Collected data entries:
##############################

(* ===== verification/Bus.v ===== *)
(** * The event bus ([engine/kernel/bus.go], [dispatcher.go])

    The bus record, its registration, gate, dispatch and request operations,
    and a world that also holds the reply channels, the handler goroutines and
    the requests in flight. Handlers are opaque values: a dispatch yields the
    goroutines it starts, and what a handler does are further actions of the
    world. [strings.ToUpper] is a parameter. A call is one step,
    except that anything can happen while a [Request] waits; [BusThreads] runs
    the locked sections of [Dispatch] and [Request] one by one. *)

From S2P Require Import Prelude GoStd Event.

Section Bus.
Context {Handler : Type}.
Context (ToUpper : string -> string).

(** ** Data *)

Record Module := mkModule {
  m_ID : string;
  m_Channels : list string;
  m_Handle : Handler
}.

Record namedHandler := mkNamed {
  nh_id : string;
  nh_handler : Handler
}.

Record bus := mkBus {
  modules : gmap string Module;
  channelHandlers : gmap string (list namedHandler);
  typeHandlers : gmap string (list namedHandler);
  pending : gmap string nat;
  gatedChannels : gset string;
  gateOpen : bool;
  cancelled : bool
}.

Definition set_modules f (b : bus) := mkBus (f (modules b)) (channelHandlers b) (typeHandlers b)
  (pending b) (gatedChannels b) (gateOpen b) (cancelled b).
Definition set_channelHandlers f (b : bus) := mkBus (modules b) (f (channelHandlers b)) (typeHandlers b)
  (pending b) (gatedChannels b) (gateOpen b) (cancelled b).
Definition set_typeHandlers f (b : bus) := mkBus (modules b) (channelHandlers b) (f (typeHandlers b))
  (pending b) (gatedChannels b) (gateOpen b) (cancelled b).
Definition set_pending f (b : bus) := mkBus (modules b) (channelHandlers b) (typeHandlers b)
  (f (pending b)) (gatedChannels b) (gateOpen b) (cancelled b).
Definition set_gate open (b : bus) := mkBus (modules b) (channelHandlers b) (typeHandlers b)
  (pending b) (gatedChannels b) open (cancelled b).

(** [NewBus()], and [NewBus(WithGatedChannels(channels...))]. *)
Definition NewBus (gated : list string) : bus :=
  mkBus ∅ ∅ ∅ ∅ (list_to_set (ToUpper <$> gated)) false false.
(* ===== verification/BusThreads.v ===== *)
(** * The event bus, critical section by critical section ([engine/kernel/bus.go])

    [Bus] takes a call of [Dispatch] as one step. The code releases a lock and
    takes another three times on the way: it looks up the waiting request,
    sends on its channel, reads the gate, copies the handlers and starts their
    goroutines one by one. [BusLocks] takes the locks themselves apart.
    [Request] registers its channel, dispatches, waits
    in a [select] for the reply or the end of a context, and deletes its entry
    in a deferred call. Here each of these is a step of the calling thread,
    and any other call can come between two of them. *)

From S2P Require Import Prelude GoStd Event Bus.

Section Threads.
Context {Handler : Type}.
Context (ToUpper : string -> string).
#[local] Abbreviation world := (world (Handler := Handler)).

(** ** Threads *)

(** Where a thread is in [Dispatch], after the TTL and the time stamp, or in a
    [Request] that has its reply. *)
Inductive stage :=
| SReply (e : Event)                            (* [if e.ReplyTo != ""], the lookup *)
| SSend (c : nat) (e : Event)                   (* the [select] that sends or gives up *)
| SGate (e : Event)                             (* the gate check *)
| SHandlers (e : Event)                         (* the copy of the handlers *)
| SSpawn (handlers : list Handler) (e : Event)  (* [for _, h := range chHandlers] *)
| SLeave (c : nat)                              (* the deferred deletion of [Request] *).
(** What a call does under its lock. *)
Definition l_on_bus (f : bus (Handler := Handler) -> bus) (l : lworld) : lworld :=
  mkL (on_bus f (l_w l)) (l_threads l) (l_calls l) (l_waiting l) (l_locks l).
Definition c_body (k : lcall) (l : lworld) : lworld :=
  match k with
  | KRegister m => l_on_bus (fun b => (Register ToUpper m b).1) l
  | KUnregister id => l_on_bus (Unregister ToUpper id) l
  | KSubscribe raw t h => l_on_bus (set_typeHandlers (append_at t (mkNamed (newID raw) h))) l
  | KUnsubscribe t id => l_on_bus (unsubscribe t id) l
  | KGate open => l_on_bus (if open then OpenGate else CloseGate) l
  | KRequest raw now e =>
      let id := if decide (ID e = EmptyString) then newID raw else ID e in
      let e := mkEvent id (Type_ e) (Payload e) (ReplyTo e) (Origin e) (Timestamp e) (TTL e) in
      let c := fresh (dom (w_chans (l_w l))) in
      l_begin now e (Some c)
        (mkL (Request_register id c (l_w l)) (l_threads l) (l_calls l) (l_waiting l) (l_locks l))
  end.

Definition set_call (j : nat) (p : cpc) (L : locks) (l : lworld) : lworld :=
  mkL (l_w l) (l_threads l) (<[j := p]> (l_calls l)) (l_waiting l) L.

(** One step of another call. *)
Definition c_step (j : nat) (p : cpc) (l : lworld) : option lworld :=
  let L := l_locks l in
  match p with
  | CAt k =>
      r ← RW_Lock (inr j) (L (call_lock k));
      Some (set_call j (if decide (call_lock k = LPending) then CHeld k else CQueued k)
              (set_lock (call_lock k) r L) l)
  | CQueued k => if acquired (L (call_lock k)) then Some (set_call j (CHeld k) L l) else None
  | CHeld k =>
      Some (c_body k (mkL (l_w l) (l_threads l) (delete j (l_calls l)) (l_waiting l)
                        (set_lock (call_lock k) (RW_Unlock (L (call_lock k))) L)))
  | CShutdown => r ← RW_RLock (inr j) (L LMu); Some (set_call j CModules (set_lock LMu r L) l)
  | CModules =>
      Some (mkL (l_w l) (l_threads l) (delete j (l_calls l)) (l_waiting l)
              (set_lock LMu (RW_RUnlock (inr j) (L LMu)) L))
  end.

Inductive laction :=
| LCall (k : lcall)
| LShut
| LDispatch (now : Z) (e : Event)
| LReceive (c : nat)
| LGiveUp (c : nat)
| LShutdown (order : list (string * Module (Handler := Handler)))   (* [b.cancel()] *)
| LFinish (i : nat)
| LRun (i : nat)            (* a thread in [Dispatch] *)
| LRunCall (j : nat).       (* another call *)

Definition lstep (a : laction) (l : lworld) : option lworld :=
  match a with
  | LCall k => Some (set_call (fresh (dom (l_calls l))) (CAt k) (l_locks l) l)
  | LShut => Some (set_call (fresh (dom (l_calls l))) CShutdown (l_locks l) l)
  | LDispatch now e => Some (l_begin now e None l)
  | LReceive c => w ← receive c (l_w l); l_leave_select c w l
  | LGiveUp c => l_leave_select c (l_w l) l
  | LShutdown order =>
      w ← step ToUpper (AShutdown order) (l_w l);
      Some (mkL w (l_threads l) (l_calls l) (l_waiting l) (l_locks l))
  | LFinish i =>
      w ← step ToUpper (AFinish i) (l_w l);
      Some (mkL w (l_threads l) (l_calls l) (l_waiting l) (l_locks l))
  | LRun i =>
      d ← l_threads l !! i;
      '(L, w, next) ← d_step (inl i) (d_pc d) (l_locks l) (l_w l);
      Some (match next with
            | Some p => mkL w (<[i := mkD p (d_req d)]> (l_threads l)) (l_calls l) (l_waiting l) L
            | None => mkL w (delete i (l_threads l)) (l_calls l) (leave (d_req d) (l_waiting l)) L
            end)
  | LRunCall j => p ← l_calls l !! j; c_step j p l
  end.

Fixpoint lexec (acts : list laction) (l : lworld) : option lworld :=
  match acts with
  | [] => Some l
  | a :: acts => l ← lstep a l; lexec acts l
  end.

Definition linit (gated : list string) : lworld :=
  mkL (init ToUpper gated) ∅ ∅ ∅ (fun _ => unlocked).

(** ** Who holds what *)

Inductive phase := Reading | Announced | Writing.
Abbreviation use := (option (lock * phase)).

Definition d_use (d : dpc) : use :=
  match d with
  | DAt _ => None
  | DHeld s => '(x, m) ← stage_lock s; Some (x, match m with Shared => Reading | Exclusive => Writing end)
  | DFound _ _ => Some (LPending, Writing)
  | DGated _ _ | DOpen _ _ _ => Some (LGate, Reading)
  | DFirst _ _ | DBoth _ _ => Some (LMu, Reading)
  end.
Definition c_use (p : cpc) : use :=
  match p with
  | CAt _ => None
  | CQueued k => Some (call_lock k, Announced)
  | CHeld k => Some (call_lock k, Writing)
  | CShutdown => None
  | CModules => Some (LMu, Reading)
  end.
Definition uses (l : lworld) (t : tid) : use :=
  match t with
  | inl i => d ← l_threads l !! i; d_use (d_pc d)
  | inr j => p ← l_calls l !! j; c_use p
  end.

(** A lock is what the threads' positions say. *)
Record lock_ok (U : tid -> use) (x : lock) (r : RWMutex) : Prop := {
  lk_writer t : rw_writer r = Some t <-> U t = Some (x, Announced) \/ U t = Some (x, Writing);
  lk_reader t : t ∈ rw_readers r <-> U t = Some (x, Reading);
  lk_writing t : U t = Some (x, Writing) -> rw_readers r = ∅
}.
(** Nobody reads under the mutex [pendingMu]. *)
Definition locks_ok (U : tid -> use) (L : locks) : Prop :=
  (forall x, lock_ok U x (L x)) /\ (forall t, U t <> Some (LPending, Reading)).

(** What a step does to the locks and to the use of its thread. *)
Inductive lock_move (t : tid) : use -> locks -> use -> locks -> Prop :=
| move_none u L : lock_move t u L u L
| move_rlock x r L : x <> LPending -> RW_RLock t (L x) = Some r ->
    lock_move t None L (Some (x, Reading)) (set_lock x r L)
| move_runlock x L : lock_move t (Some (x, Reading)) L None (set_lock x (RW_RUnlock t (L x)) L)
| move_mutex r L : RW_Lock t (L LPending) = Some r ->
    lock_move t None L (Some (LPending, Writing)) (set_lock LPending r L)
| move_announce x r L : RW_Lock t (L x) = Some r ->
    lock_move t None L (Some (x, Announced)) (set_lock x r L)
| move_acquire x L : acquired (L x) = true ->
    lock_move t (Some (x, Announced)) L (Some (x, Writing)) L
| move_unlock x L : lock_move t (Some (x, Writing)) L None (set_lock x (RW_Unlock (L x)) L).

##############################

Work instructions: Beginning with the line that holds "LPending) = Some r ->", restate word for word every line down to the end of the data, and only those lines.

Response:
| move_mutex r L : RW_Lock t (L LPending) = Some r ->
    lock_move t None L (Some (LPending, Writing)) (set_lock LPending r L)
| move_announce x r L : RW_Lock t (L x) = Some r ->
    lock_move t None L (Some (x, Announced)) (set_lock x r L)
| move_acquire x L : acquired (L x) = true ->
    lock_move t (Some (x, Announced)) L (Some (x, Writing)) L
| move_unlock x L : lock_move t (Some (x, Writing)) L None (set_lock x (RW_Unlock (L x)) L).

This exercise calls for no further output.